What is the Difference?

So, it turns out that the news isn’t so great. On a practical level, there really was no Therapy Cap when the exceptions process was in place. There was merely a requirement to add a KX modifier to claims at a certain arbitrary level of Medicare allowed charges that stipulated that continued services were medically necessary. (By the way, there is a medical necessity requirement for all services, whether or not the annual cap amount is reached.)

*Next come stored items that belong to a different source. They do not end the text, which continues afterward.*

(** Where the interactive purpose goes and another stays, what is left does not
    validate. *)
Lemma stranded_purposes_invalid (p : Purposes) id ia :
  p !! Interactive = Some ia → refers_to id ia = true → delete Interactive p ≠ ∅ →
  validate (foldl (reroute []) p (purposes_referencing p id)) = Err MissingInteractive.
Proof.
  intros Hia Href Hrest. set (q := foldl (reroute []) p (purposes_referencing p id)).
  assert (HI : q !! Interactive = None).
  { unfold q. rewrite removed_purposes, Hia. cbn [mbind option_bind]. rewrite Href. unfold rerouted. by rewrite bool_decide_eq_true_2. }
  unfold validate. rewrite HI, bool_decide_eq_false_2; [done|]. intros Hq. apply Hrest. apply map_empty. intros k.
  destruct (decide (k = Interactive)) as [->|Hk]; [apply lookup_delete_eq|]. rewrite lookup_delete_ne by done.
  destruct (p !! k) as [c|] eqn:Hk'; [|done]. exfalso. assert (Hpk : q !! k = None) by (rewrite Hq; apply lookup_empty).
  unfold q in Hpk. rewrite removed_purposes, Hk' in Hpk. cbn [mbind option_bind] in Hpk.
  destruct (refers_to id c); [|done]. unfold rerouted in Hpk. by rewrite bool_decide_eq_false_2 in Hpk.
Qed.

(** A forced delete that strands the other purposes is written, and what it wrote
    does not load: every change after it is refused. *)
Lemma a_stranding_delete_closes_the_file h id :
  loadable (running h) → config_origin h = FromFile → (∃ c, parse_daemon_config (file h) = Ok c) → valid_id id →
  im_contains (cfg_connections (running h)) id = true → strands (running h) (OpDelete None id true) = true →
  let h' := (perform h (OpDelete None id true)).1 in
  (perform h (OpDelete None id true)).2 = Ok tt ∧ parse_daemon_config (file h') = Err (BadPurposes MissingInteractive) ∧
  ∀ op, is_client op = true → ∃ e, (perform h' op).2 = Err e.
Proof.
  intros Hl Ho Hf Hid Hc Hs. cbv zeta. cbn [strands] in Hs.
  destruct (im_remove (cfg_connections (running h)) id) eqn:Hrem; [|done]. destruct (cfg_purposes (running h) !! Interactive) as [ia|] eqn:Hia; [|done].
  apply andb_true_iff in Hs as [Href Hrest]. apply negb_true_iff, bool_decide_eq_false in Hrest.
  set (p := foldl (reroute []) (cfg_purposes (running h)) (purposes_referencing (cfg_purposes (running h)) id)).
  assert (Hv : validate p = Err MissingInteractive) by (by eapply stranded_purposes_invalid).
  assert (Hstep : perform h (OpDelete None id true) =
    (let cfg := with_purposes (with_connections (running h) []) p in
     {| running := cfg; registry := build_registry cfg; config_origin := FromFile; file := saved cfg; secrets := secrets h |}, Ok tt)).
  { cbn [perform]. unfold delete_connection, checked_id. rewrite Hid. unfold mutate_config, pure_op, remove_connection. rewrite (proj2 (refuse_none h)) by eauto.
    rewrite Hc, Hrem. cbn [negb andb]. rewrite andb_false_r. fold p. by rewrite Ho. }
  rewrite Hstep. cbn [fst snd file]. assert (Hbad : ∀ r, parse_daemon_config (saved {| cfg_connections := []; cfg_purposes := p; cfg_rest := r |}) = Err (BadPurposes MissingInteractive)).
  { intros r. cbn [saved parse_daemon_config cfg_connections cfg_purposes negb orb]. by rewrite Hv. }
  split_and!; [done|by apply Hbad|]. intros op Hop. eapply a_bad_file_refuses; [apply Hbad|done].
Qed.
Lemma empty_override_is_no_override o global : override_is_empty o = true → resolve_override o global = global.
Proof. unfold override_is_empty. rewrite bool_decide_eq_true. intros ->. by destruct global. Qed.

(** ** Effort *)

Definition map_anthropic_thinking_budget (e : Effort) : Z := match e with EffortLow => 0 | EffortMedium => 8000 | EffortHigh => 24000 end.
Definition map_gemini_thinking_budget (e : Effort) : Z := match e with EffortLow => 2048 | EffortMedium => 8192 | EffortHigh => 16384 end.
Definition map_effort_to_reasoning_level (e : Effort) : ReasoningLevel :=
  match e with EffortLow => ReasoningLow | EffortMedium => ReasoningMedium | EffortHigh => ReasoningHigh end.
Definition map_openai_reasoning_effort (e : Effort) : string := as_openai_effort (map_effort_to_reasoning_level e).

Definition with_thinking_budget (budget : Z) : ReasoningConfig := {| thinking_budget_tokens := Some budget; reasoning_effort := None |}.
Definition with_reasoning_effort (level : ReasoningLevel) : ReasoningConfig := {| thinking_budget_tokens := None; reasoning_effort := Some level |}.
Lemma split_inclusive_some a s : split_inclusive (String a s) ≠ [].
Proof. cbn [split_inclusive]. case_bool_decide; [done|]. by destruct (split_inclusive s). Qed.

Lemma split_inclusive_app s t : split_inclusive (s +:+ nl +:+ t) = split_inclusive (s +:+ nl) ++ split_inclusive t.
Proof.
  induction s as [|a s IH]; [done|]. rewrite !string_app_cons. cbn [split_inclusive]. rewrite IH. case_bool_decide; [done|].
  destruct (split_inclusive (s +:+ nl)) eqn:He; [|done]. destruct s; by apply split_inclusive_some in He.
Qed.

Lemma lines_app s t : lines (s +:+ nl +:+ t) = lines (s +:+ nl) ++ lines t.
Proof. unfold lines. by rewrite split_inclusive_app, map_app. Qed.

Lemma strip_suffix_char_app c s : strip_suffix_char c (s +:+ String c EmptyString) = Some s.
Proof.
  induction s as [|a s IH]; [simpl; by rewrite bool_decide_eq_true_2|]. rewrite string_app_cons. cbn [strip_suffix_char]. rewrite IH.
  destruct s; done.
Qed.

Lemma lines_line s t : lf_free s → strip_suffix_char cr s = None → lines (s +:+ nl +:+ t) = s :: lines t.
Proof.
  intros Hs Hc. unfold lines. rewrite split_inclusive_line by done. cbn [map]. f_equal. unfold chomp, nl.
  rewrite strip_suffix_char_app, Hc. done.
Qed.

(** A heading on a line of its own makes a workflow, whatever surrounds it. *)
Lemma steps_heading_is_found before after :
  detect_kind (before +:+ nl +:+ "## Steps" +:+ nl +:+ after) = Workflow.
Proof.
  unfold detect_kind. rewrite lines_app, existsb_app.
  rewrite (lines_line "## Steps" after); [|repeat constructor; done|done].
  cbn [existsb]. replace (is_steps_heading "## Steps") with true by (by vm_compute). by rewrite orb_true_r.
Qed.

(** ** Fences *)

Lemma trim_line_end_lf s : trim_line_end (s +:+ nl) = trim_line_end s.
Proof.
  unfold trim_line_end. rewrite string_rev_app, string_length_app. replace (String.length s + String.length nl) with (S (String.length s)) by (cbn; lia).
  change (string_rev nl +:+ string_rev s) with (String lf (string_rev s)). by destruct (string_rev s).
Qed.

(** A frontmatter block of lines none of which closes it. *)
Definition block (ls : list string) : string := sconcat (map (λ l, l +:+ nl) ls).
Definition block_line (l : string) : Prop := lf_free l ∧ trim_line_end l ≠ "---".

Lemma sconcat_cons x l : sconcat (x :: l) = x +:+ sconcat l.
Proof. done. Qed.

Lemma fence_loop_block pre ls rest :
  Forall block_line ls →
  fence_loop (pre +:+ block ls +:+ "---" +:+ nl +:+ rest) (String.length pre) (split_inclusive (block ls +:+ "---" +:+ nl +:+ rest))
  = Some (pre +:+ block ls, rest).
Proof.
  revert pre. induction ls as [|l ls IH]; intros pre Hls.
  - change (block [] +:+ "---" +:+ nl +:+ rest) with ("---" +:+ nl +:+ rest).
    rewrite split_inclusive_line by (repeat constructor; done). cbn [fence_loop].
    replace (String.eqb (trim_line_end ("---" +:+ nl)) "---") with true by (by vm_compute).
    rewrite str_prefix_app. change (block []) with EmptyString. rewrite string_app_nil_r. do 2 f_equal.
    rewrite <- (string_app_assoc "---"), <- string_app_assoc, <- string_length_app. apply drop_bytes_app.
  - apply Forall_cons in Hls as [[Hl Hf] Hls]. unfold block. cbn [map]. rewrite sconcat_cons. fold (block ls).
    rewrite !string_app_assoc, split_inclusive_line by done. cbn [fence_loop].
    rewrite trim_line_end_lf. destruct (String.eqb_spec (trim_line_end l) "---") as [|_]; [done|].
    rewrite <- string_length_app. rewrite <- (string_app_assoc l nl), <- (string_app_assoc pre (l +:+ nl)).
    rewrite IH by done. by rewrite !string_app_assoc.
Qed.

Lemma split_at_close_fence_block ls rest :
  Forall block_line ls → split_at_close_fence (block ls +:+ "---" +:+ nl +:+ rest) = Some (block ls, rest).
Proof. intros Hls. unfold split_at_close_fence. exact (fence_loop_block EmptyString ls rest Hls). Qed.

Lemma strip_prefix_app p s : strip_prefix p (p +:+ s) = Some s.
Proof.
  unfold strip_prefix. replace (starts_with (p +:+ s) p) with true by (symmetry; apply starts_with_app; by exists s).
  by rewrite drop_bytes_app.
Qed.

Lemma parse_fenced `{!Yaml} ls body :
  Forall block_line ls →
  parse_skill_md ("---" +:+ nl +:+ block ls +:+ "---" +:+ nl +:+ nl +:+ body)
  = match from_yaml (block ls) with
    | Err e => Err (InvalidFrontmatter e)
    | Ok fm => Ok {| ps_frontmatter := fm; ps_body := body |}
    end.
Proof.
  intros Hls. unfold parse_skill_md. set (rest := block ls +:+ "---" +:+ nl +:+ nl +:+ body).
  change (strip_prefix BOM ("---" +:+ nl +:+ rest)) with (@None string). cbn [default].
  replace (trim_start_ws ("---" +:+ nl +:+ rest)) with ("---" +:+ nl +:+ rest) by done.
  rewrite <- (string_app_assoc "---" nl rest), strip_prefix_app. cbn [or_else].
  unfold rest. rewrite (split_at_close_fence_block ls (nl +:+ body) Hls).
  destruct (from_yaml (block ls)); [|done]. f_equal. f_equal.
  replace (strip_prefix (String cr nl) (nl +:+ body)) with (@None string) by done. by rewrite strip_prefix_app.
Qed.

(** ** Names *)

Lemma validate_skill_name_ok name :
  validate_skill_name name = Ok tt ↔
  name ≠ EmptyString ∧ name ≠ "." ∧ name ≠ ".." ∧
  contains_str name "/" = false ∧ contains_str name (bytes [92]) = false ∧ contains_str name (bytes [0]) = false.
Proof.
  unfold validate_skill_name. destruct (String.eqb_spec name EmptyString), (String.eqb_spec name "."), (String.eqb_spec name "..");
  destruct (contains_str name "/"), (contains_str name (bytes [92])), (contains_str name (bytes [0])); naive_solver.
Qed.

(** ** The integrity hash *)

Definition digest_ok (d : AttachmentDigest) : Prop := small (rel_path d) ∧ small (sha256_hex d) ∧ (mode d < 2 ^ 32)%N.

(** The fields a scan produces: each length fits its prefix, each mode its width,
    and no path occurs twice. *)
Definition scannable (md : string) (atts : list AttachmentDigest) : Prop :=
  small md ∧ Forall digest_ok atts ∧ (N.of_nat (length atts) < 2 ^ 56)%N ∧ NoDup (map rel_path atts).

Lemma be_bytes_u32_inj n m : (n < 2 ^ 32)%N → (m < 2 ^ 32)%N → be_bytes_u32 n = be_bytes_u32 m → n = m.
Proof.
  intros Hn Hm He. apply be_bytes_inj; [lia..|]. unfold be_bytes_u32, be_bytes in *. cbn [foldr] in *.
  assert (Hhigh : ∀ k x, (4 ≤ k)%N → (x < 2 ^ 32)%N → byte_at k x = Ascii.ascii_of_N 0).
  { intros k x Hk Hx. unfold byte_at. rewrite N.div_small; [done|]. eapply N.lt_le_trans; [exact Hx|].
    change (2 ^ 32)%N with (256 ^ 4)%N. apply N.pow_le_mono_r; lia. }
  rewrite !(Hhigh 7%N), !(Hhigh 6%N), !(Hhigh 5%N), !(Hhigh 4%N) by lia. by rewrite He.
Qed.

Lemma attachment_bytes_inj a b r s :
  digest_ok a → digest_ok b → attachment_bytes a +:+ r = attachment_bytes b +:+ s → a = b ∧ r = s.
Proof.
  intros (Ha1 & Ha2 & Ha3) (Hb1 & Hb2 & Hb3). unfold attachment_bytes. rewrite !string_app_assoc. intros He.
  apply absorb_text_inj in He as [Hp He]; [|done..]. apply absorb_text_inj in He as [Hh He]; [|done..].
  apply app_split in He as [Hm He]; [|done]. apply be_bytes_u32_inj in Hm; [|done..].
  destruct a, b. simpl in *. by subst.
Qed.

Lemma attachments_inj l k :
  Forall digest_ok l → Forall digest_ok k → length l = length k →
  sconcat (map attachment_bytes l) = sconcat (map attachment_bytes k) → l = k.
Proof.
  revert k. induction l as [|a l IH]; intros [|b k] Hl Hk Hlen; try done. cbn [map]. rewrite !sconcat_cons. intros He.
  apply Forall_cons in Hl as [Ha Hl], Hk as [Hb Hk]. apply attachment_bytes_inj in He as [-> He]; [|done..].
  f_equal. apply IH; [done..| |done]. by injection Hlen.
Qed.
Lemma record_promotion_ok s req plan s' reply :
  catalog_inv s → record_promotion debug core_error_text env s req plan = (s', reply) →
  catalog_inv s' ∧
  (catalog s' = catalog s ∨
   ∃ row, catalog s' = <[(req_name req, pe_user env) := row]> (catalog s) ∧
     (∀ old, catalog s !! (req_name req, pe_user env) = Some old → is_own_draft old = true) ∧
     is_own_draft row = true ∧ is_approved row = false ∧ sk_kind row = Workflow ∧
     sk_body row = render_skill_body (req_name req) (req_summary req) plan).
Proof.
  intros Hs. unfold record_promotion. destruct (negb (pe_get env)); [intros [= <- <-]; split; [done|by left]|].
  destruct (get_skill s (pe_user env) (req_name req) (Some (pe_user env))) as [s1 [existing|e]] eqn:Hg;
    destruct (get_skill_spec _ _ _ _ _ _ Hs Hg) as (Hs1 & Hc1 & Hex); [|intros [= <- <-]; split; [done|left; done]].
  assert (Hwrite : ∀ s2 r, (∀ why, decide_act debug req existing ≠ Refuse why) →
      write_authored s1 (authored_skill env req plan) (pe_now env) = (s2, r) →
      catalog_inv s2 ∧ (catalog s2 = catalog s ∨ ∃ row, catalog s2 = <[(req_name req, pe_user env) := row]> (catalog s) ∧
        (∀ old, catalog s !! (req_name req, pe_user env) = Some old → is_own_draft old = true) ∧
        is_own_draft row = true ∧ is_approved row = false ∧ sk_kind row = Workflow ∧
        sk_body row = render_skill_body (req_name req) (req_summary req) plan)).
  { intros s2 r Hno Hw. destruct (write_authored_spec _ _ _ _ _ Hs1 Hw) as [Hs2 Hc2]. split; [done|]. rewrite Hc1 in Hc2.
    destruct r as [[]|e]; [|by left]. right. eexists. split; [exact Hc2|].
    change (skill_key (authored_skill env req plan)) with (req_name req, pe_user env).
    split; [intros old Ho; by eapply decided_on_a_draft; [|rewrite Hex]|].
    destruct (catalog s !! (req_name req, pe_user env)); split_and!; try done; apply rendered_body_is_a_workflow. }
  destruct (decide_act debug req existing) as [| |why] eqn:Hd; [| |intros [= <- <-]; split; [done|by left]].
  all: destruct (write_authored s1 (authored_skill env req plan) (pe_now env)) as [s2 [[]|e]] eqn:Hw; intros [= <- <-]; by eapply Hwrite.
Qed.
Definition http_ops `{!SerdeJson} (number_i64 : string → option Z) (json_error : string → string) (status_text : Z → string) {W : Type}
    (ports : HttpPorts W) (client : OAuthClient) (account_key : string) (skew : Z) (expired : W → bool * W) (traceparent : W → option string)
    : TransportOps HttpTransport W := {|
  t_round_trip := λ w t rq timeout f tp, http_round_trip number_i64 json_error status_text ports client account_key skew t rq timeout f tp w;
  t_set_protocol_version := set_protocol_version;
  t_notify := λ w t, http_notify ports client account_key skew t w;
  t_stderr_tail := λ _ _, None;
  t_expired := expired;
  outbound_traceparent := traceparent
|}.

(** ** Replies *)

Section replies.
Context `{!SerdeJson} (number_i64 : string → option Z).

(** The message is a response to request [id] that carries [v]. *)
Definition answers (id : Z) (m v : Value) : Prop :=
  ∃ resp, decode_response number_i64 m = Some resp ∧ rs_id resp = Some (Number (pretty id)) ∧ rs_error resp = None ∧ v = default Null (rs_result resp).

Lemma hear_answers id m v : hear number_i64 id m = Reply (Ok v) → answers id m v.
Proof.
  unfold hear. destruct (list_kind_from_notification m); [done|]. destruct (decode_response number_i64 m) as [resp|] eqn:Ed; [|done].
  destruct (rs_id resp) as [[| |n| | |]|] eqn:Ei; try done. destruct (String.eqb_spec n (pretty id)) as [->|]; [|done].
  destruct (rs_error resp) eqn:Ee; intros HH; simplify_eq. exists resp. by split_and!.
Qed.

(** A line of the stream holds the answer. *)
Definition line_answers (id : Z) (v : Value) (e : ReadEvent) : Prop :=
  ∃ buf m, e = ReadLine buf ∧ from_str (trim buf) = Some m ∧ answers id m v.
(** ** Credentials of a server *)

Definition account_oauth (http : HttpTransportConfig) (acct : ServiceAccount) : ResolvedOAuth := {|
  effective := {|
    oc_client_id := sa_client_id acct; oc_token_url := sa_token_url acct; oc_refresh_token_ref := sa_refresh_token_ref acct;
    oc_client_secret_ref := sa_client_secret_ref acct; oc_authorize_url := Some (sa_authorize_url acct); oc_scopes := hc_scopes http;
    oc_account := match sa_account acct with Some a => Some a | None => Some (sa_id acct) end; oc_refresh_skew_seconds := None |};
  required_scopes := hc_scopes http;
  granted_scopes := sa_granted_scopes acct;
  account_id := Some (sa_id acct)
|}.

Definition resolve_server_oauth (http : HttpTransportConfig) (accounts : list ServiceAccount) (server_name : string)
    : result (option ResolvedOAuth) McpError :=
  match hc_oauth http, hc_oauth_account http with
  | Some _, Some id =>
      Err (InvalidConfig ("server '" +:+ server_name +:+ "' sets both an inline [http.oauth] block and oauth_account = '" +:+ id +:+ "'; use exactly one"))
  | Some inline, None =>
      Ok (Some {| effective := inline; required_scopes := oc_scopes inline; granted_scopes := oc_scopes inline; account_id := None |})
  | None, Some id =>
      match List.find (λ a, String.eqb (sa_id a) id) accounts with
      | None => Err (InvalidConfig ("server '" +:+ server_name +:+ "' references unknown service account '" +:+ id +:+ "'"))
      | Some acct => Ok (Some (account_oauth http acct))
      end
  | None, None => Ok None
  end.

Definition scopes_covered (required granted : list string) : bool := forallb (λ s, bool_decide (s ∈ granted)) required.

(** [base_env]: the inherited variables, and the server's own on top. *)
Definition inherit (host : gmap string string) (acc : gmap string string) (name : string) : gmap string string :=
  match host !! name with Some v => <[name := v]> acc | None => acc end.

Definition base_env (host : gmap string string) (c : McpServerConfig) : gmap string string :=
  sc_env c ∪ foldl (inherit host) ∅ (sc_inherit_env c).

Definition connect_target (c : McpServerConfig) : string :=
  match sc_http c with Some http => hc_url http | None => sc_command c end.

Definition push_new (parts : list string) (source : string) : list string := if bool_decide (source ∈ parts) then parts else parts ++ [source].

Definition resolve_provider_description (server_description instructions config_description : option string) (server_name : string) : string :=
  match foldl push_new [] (option_list server_description ++ option_list instructions ++ option_list config_description) with
  | [] => "Tools from the " +:+ server_name +:+ " MCP server"
  | parts => join " " parts
  end.

(** ** Service accounts *)

Definition is_https_url (url : string) : bool :=
  starts_with url "https://" && negb (String.eqb (drop_bytes 8 url) EmptyString).

Definition validate_service_account (a : ServiceAccount) : result unit McpError :=
  if String.eqb (trim (sa_id a)) EmptyString then Err (InvalidConfig "service account id must not be empty")
  else if String.eqb (trim (sa_client_id a)) EmptyString then
    Err (InvalidConfig ("service account '" +:+ sa_id a +:+ "': client_id must not be empty"))
  else if negb (is_https_url (sa_authorize_url a)) then
    Err (InvalidConfig ("service account '" +:+ sa_id a +:+ "': authorize_url must be an https URL, got '" +:+ sa_authorize_url a +:+ "'"))
  else if negb (is_https_url (sa_token_url a)) then
    Err (InvalidConfig ("service account '" +:+ sa_id a +:+ "': token_url must be an https URL, got '" +:+ sa_token_url a +:+ "'"))
  else Ok ().

Fixpoint validate_from (seen : gset string) (accounts : list ServiceAccount) : result unit McpError :=
  match accounts with
  | [] => Ok ()
  | a :: rest =>
      match validate_service_account a with
      | Err e => Err e
      | Ok _ =>
          if bool_decide (sa_id a ∈ seen) then Err (InvalidConfig ("duplicate service account id '" +:+ sa_id a +:+ "'"))
          else validate_from ({[sa_id a]} ∪ seen) rest
      end
  end.

Definition validate_service_accounts (accounts : list ServiceAccount) : result unit McpError := validate_from ∅ accounts.

(** ** Files *)

Record McpConfig := { servers : list McpServerConfig; service_accounts_of : list ServiceAccount }.
#[export] Instance McpConfig_eq_dec : EqDecision McpConfig.
Proof. solve_decision. Defined.
Definition McpConfig_default : McpConfig := {| servers := []; service_accounts_of := [] |}.

Class Toml := {
  parse_config : string → result McpConfig string;
  print_config : McpConfig → result string string;
  parse_secrets : string → result (gmap string string) string;
  print_secrets : gmap string string → result string string
}.

Class TomlLaws `{!Toml} := {
  config_reads_back c s : print_config c = Ok s → parse_config s = Ok c;
  secrets_read_back m s : print_secrets m = Ok s → parse_secrets s = Ok m
}.

Inductive FsOp := SetPermissions | ReadFile | CreateDir | OpenFile | WriteFile.

Section files.
Context `{!Toml} (broken : FsOp → string → option string) (torn : string → string).

Notation Disk := (gmap string string).

Definition failing {A} (op : FsOp) (path what : string) (k : result A McpError) : result A McpError :=
  match broken op path with Some e => Err (UnexpectedResponse (what +:+ e)) | None => k end.

Definition enforce_permissions (path : string) : result unit McpError := failing SetPermissions path "failed to set config file permissions: " (Ok ()).

Definition load_full_config (disk : Disk) (path : string) : result McpConfig McpError :=
  match disk !! path with
  | None => Ok McpConfig_default
  | Some contents =>
      match enforce_permissions path with
      | Err e => Err e
      | Ok _ =>
          failing ReadFile path "failed to read MCP config file: "
            (match parse_config contents with Ok c => Ok c | Err e => Err (UnexpectedResponse ("failed to parse MCP config file: " +:+ e)) end)
      end
  end.

(** Writing a file in place: opening truncates it, and a write that fails leaves
    what was written so far. *)
Definition write_file (dir what contents : string) (disk : Disk) (path : string) : result unit McpError * Disk :=
  match broken CreateDir path with
  | Some e => (Err (UnexpectedResponse ("failed to create " +:+ dir +:+ " directory: " +:+ e)), disk)
  | None =>
      match broken OpenFile path with
      | Some e => (Err (UnexpectedResponse ("failed to open " +:+ what +:+ " file: " +:+ e)), disk)
      | None =>
          match broken WriteFile path with
          | Some e => (Err (UnexpectedResponse ("failed to write " +:+ what +:+ " file: " +:+ e)), <[path := torn contents]> disk)
          | None => (enforce_permissions path, <[path := contents]> disk)
          end
      end
  end.

Definition save_full_config (disk : Disk) (path : string) (config : McpConfig) : result unit McpError * Disk :=
  match print_config config with
  | Err e => (Err (UnexpectedResponse ("failed to serialize MCP config: " +:+ e)), disk)
  | Ok contents => write_file "config" "MCP config" contents disk path
  end.

Definition load_mcp_configs (disk : Disk) (path : string) : result (list McpServerConfig) McpError :=
  match load_full_config disk path with Ok c => Ok (servers c) | Err e => Err e end.

Definition save_mcp_configs (disk : Disk) (path : string) (configs : list McpServerConfig) : result unit McpError * Disk :=
  match load_full_config disk path with
  | Err e => (Err e, disk)
  | Ok c => save_full_config disk path {| servers := configs; service_accounts_of := service_accounts_of c |}
  end.

Definition load_service_accounts (disk : Disk) (path : string) : result (list ServiceAccount) McpError :=
  match load_full_config disk path with Ok c => Ok (service_accounts_of c) | Err e => Err e end.

Definition save_service_accounts (disk : Disk) (path : string) (accounts : list ServiceAccount) : result unit McpError * Disk :=
  match validate_service_accounts accounts with
  | Err e => (Err e, disk)
  | Ok _ =>
      match load_full_config disk path with
      | Err e => (Err e, disk)
      | Ok c => save_full_config disk path {| servers := servers c; service_accounts_of := accounts |}
      end
  end.

Definition ensure_mcp_config_exists (disk : Disk) (dest : string) (source : option string) : result bool McpError * Disk :=
  match disk !! dest, source with
  | Some _, _ => (Ok false, disk)
  | None, None => (Ok false, disk)
  | None, Some source =>
      match disk !! source with
      | None => (Ok false, disk)
      | Some _ =>
          match load_mcp_configs disk source with
          | Err e => (Err e, disk)
          | Ok configs =>
              let '(r, disk) := save_mcp_configs disk dest configs in
              (match r with Ok _ => Ok true | Err e => Err e end, disk)
          end
      end
  end.

Definition parse_default_config_source (value : option string) : option string := value ≫= trimmed_non_empty.

Definition load_secrets (disk : Disk) (path : string) : result (gmap string string) McpError :=
  match disk !! path with
  | None => Ok ∅
  | Some contents =>
      match enforce_permissions path with
      | Err e => Err e
      | Ok _ =>
          failing ReadFile path "failed to read secrets file: "
            (match parse_secrets contents with Ok m => Ok m | Err e => Err (UnexpectedResponse ("failed to parse secrets file: " +:+ e)) end)
      end
  end.

Definition save_secrets (disk : Disk) (path : string) (secrets : gmap string string) : result unit McpError * Disk :=
  match print_secrets secrets with
  | Err e => (Err (UnexpectedResponse ("failed to serialize secrets: " +:+ e)), disk)
  | Ok contents => write_file "secrets" "secrets" contents disk path
  end.

Definition upsert_secret (disk : Disk) (path id value : string) : result (gmap string string) McpError * Disk :=
  match load_secrets disk path with
  | Err e => (Err (UnexpectedResponse ("refusing to overwrite secrets: cannot read existing " +:+ path +:+ ": " +:+ mcp_error_to_string e)), disk)
  | Ok secrets =>
      let secrets := <[id := value]> secrets in
      let '(r, disk) := save_secrets disk path secrets in
      (match r with Ok _ => Ok secrets | Err e => Err e end, disk)
  end.
End files.

(** ** Accounts that may be stored *)

Definition account_ok (a : ServiceAccount) : Prop :=
  trim (sa_id a) ≠ EmptyString ∧ trim (sa_client_id a) ≠ EmptyString ∧ is_https_url (sa_authorize_url a) = true ∧ is_https_url (sa_token_url a) = true.

Lemma validate_one a : validate_service_account a = Ok () ↔ account_ok a.
Proof.
  unfold validate_service_account, account_ok.
  destruct (String.eqb_spec (trim (sa_id a)) EmptyString), (String.eqb_spec (trim (sa_client_id a)) EmptyString),
    (is_https_url (sa_authorize_url a)), (is_https_url (sa_token_url a)); cbn [negb]; naive_solver.
Qed.

Lemma validate_from_ok seen accounts :
  validate_from seen accounts = Ok () ↔ Forall account_ok accounts ∧ NoDup (map sa_id accounts) ∧ ∀ a, a ∈ accounts → sa_id a ∉ seen.
Proof.
  revert seen. induction accounts as [|a rest IH]; intros seen; cbn [validate_from map].
  - split; [intros _; split_and!; [constructor|constructor|set_solver]|done].
  - rewrite Forall_cons, NoDup_cons. setoid_rewrite elem_of_cons. pose proof (validate_one a) as Ha. destruct (validate_service_account a) as [[]|e].
    2:{ split; [done|]. intros ([Hok _] & _). by apply Ha in Hok. }
    case_bool_decide as Hs; [split; [done|]; intros (_ & _ & Hn); by destruct (Hn a (or_introl eq_refl))|].
    rewrite IH. pose proof (list_elem_of_fmap sa_id rest (sa_id a)) as Hm. unfold fmap, list_fmap in Hm. split.
    + intros (HF & Hnd & Hn). split_and!; [by apply Ha|done| |done|].
      * rewrite Hm. intros (b & Hb & Hin). apply (Hn b Hin). set_solver.
      * intros b [->|Hb]; [done|]. specialize (Hn b Hb). set_solver.
    + intros ([_ HF] & [Hni Hnd] & Hn). split_and!; [done..|]. intros b Hb. specialize (Hn b (or_intror Hb)).
      assert (sa_id b ≠ sa_id a) by (intros E; apply Hni; rewrite Hm; by exists b). set_solver.
Qed.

Now that the cap is dead, there is still a requirement to add a KX modifier to claims at the same arbitrary level stipulating that continued services are medically necessary. The only real change on a practical level is that the amount of allowed charges that may subject you to a medical review decreased from $3,700 to $3,000.

More “Good News”

CMS believes that eliminating the non-existent cap will increase costs for therapy services, so there is a plan afoot to decrease payment for services provided by assistants in the future. In the meantime, payment for the most commonly used CPT codes has decreased.

Choosing Your Battles

Hindsight, of course, is great. I don’t believe anyone anticipated that CMS would propose a decrease in PTA and OTA payment as a consequence of the cap repeal.

None of this is meant to denigrate the efforts of everyone who worked so tirelessly for repeal of the cap.  We all have a responsibility to advocate on behalf of our patients. We need to be careful in using our scarce resources to fight the right battles.

Anyone care to take on Functional Limitation Reporting? What could possibly go wrong?